To do
Write only the number of lines in the entries that hold the string "apply".
-- Opening Marker --
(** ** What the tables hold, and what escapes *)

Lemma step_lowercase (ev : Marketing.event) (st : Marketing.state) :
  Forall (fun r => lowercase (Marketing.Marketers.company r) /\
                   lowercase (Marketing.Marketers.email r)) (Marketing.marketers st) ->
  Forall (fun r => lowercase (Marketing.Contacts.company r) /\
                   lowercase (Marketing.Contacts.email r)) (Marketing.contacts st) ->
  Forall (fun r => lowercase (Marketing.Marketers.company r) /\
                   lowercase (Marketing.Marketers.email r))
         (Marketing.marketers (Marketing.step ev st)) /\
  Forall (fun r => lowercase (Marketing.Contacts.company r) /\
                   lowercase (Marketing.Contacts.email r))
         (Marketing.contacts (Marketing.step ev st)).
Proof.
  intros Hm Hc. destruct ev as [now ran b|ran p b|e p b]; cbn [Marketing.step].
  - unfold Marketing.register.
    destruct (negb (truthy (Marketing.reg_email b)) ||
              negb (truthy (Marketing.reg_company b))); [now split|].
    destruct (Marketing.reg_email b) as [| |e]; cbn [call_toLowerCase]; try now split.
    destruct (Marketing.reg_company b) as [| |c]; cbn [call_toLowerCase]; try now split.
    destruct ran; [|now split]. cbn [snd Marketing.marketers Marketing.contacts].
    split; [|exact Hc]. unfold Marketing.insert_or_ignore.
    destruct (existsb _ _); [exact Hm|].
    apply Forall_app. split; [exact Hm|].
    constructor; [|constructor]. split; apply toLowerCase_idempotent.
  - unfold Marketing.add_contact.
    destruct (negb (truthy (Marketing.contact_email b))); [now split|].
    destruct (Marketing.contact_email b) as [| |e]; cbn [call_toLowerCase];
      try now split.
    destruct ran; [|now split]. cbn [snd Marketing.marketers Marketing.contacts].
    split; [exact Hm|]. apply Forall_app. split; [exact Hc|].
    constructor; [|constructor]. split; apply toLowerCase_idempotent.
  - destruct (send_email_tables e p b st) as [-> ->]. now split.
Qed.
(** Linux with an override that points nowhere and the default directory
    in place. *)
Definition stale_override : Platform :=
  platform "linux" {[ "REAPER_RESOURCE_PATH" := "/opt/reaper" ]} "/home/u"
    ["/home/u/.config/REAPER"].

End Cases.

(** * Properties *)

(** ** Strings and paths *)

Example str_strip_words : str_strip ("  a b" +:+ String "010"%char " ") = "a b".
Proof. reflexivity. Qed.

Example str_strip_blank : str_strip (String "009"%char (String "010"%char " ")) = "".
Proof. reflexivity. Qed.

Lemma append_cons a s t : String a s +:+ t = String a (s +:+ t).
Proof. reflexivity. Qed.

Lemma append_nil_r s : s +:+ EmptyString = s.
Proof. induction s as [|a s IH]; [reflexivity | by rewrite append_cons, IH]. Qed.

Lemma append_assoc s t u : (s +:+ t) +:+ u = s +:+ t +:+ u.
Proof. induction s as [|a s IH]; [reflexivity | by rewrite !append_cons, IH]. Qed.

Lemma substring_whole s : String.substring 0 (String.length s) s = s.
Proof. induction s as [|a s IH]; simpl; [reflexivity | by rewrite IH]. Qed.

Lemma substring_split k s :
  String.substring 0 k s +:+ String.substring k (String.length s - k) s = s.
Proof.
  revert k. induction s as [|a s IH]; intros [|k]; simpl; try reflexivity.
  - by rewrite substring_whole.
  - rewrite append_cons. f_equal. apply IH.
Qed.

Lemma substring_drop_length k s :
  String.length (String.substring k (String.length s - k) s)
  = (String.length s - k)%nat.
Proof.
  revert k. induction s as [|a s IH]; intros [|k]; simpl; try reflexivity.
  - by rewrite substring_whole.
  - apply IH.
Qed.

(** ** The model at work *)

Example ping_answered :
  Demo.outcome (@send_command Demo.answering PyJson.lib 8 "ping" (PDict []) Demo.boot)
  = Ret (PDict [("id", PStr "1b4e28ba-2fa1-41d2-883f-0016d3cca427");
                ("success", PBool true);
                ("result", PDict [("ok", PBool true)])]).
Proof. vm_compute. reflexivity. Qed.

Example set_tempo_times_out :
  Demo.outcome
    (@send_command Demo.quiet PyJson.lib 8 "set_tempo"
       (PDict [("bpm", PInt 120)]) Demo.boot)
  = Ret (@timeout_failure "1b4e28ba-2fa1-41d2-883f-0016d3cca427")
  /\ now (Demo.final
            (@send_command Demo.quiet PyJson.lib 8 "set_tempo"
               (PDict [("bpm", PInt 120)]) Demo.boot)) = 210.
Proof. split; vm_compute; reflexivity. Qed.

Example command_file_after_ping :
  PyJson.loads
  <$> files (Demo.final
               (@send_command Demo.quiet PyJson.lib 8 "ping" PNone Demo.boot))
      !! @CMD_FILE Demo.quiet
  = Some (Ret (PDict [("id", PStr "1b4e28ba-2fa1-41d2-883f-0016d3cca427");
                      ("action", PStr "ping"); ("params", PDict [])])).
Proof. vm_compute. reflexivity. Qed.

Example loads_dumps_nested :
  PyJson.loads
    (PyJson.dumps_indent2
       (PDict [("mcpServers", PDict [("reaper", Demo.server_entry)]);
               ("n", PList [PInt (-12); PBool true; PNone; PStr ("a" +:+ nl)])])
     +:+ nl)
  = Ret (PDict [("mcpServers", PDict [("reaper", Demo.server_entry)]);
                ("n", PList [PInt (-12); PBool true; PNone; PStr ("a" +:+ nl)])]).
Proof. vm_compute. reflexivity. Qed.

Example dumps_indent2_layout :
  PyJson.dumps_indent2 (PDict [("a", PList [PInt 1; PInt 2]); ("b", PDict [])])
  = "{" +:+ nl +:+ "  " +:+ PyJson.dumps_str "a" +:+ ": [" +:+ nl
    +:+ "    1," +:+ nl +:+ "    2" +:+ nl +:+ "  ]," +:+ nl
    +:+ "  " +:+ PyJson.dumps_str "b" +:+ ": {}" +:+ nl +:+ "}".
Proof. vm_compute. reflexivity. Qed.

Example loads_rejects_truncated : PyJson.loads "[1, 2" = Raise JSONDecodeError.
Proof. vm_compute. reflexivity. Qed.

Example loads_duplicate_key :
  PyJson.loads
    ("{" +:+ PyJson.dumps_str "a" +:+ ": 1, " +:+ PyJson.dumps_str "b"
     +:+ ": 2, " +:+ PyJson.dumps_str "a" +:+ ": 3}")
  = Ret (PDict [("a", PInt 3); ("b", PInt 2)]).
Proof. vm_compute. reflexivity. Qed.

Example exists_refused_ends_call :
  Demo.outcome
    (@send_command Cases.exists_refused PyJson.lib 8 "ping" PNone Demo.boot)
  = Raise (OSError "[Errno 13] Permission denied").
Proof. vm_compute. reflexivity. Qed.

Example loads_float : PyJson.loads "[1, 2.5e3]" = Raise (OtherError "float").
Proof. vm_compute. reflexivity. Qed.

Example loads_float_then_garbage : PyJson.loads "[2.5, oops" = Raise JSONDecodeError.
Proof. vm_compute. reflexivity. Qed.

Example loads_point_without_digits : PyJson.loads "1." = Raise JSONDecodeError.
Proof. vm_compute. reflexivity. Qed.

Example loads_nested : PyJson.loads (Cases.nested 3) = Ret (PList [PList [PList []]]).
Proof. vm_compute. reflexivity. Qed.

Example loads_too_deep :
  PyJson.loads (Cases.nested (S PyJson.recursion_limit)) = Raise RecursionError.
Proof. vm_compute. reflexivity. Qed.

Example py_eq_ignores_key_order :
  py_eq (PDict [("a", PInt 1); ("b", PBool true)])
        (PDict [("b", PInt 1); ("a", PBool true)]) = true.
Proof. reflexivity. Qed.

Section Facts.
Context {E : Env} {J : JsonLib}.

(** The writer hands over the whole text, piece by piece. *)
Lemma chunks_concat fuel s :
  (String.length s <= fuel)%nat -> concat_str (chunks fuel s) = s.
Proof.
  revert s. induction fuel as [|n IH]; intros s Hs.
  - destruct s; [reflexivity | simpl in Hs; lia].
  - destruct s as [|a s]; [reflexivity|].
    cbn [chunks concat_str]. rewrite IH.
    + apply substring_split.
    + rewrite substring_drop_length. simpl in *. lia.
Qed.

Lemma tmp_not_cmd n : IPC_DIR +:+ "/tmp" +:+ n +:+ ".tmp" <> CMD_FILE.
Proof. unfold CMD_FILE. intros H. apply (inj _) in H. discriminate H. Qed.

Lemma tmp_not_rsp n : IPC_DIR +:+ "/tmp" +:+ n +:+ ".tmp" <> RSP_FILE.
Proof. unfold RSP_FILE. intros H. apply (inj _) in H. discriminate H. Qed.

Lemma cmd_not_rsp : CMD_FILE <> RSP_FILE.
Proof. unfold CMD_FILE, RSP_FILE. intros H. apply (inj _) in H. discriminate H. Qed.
-- Closing Marker --
Task response
10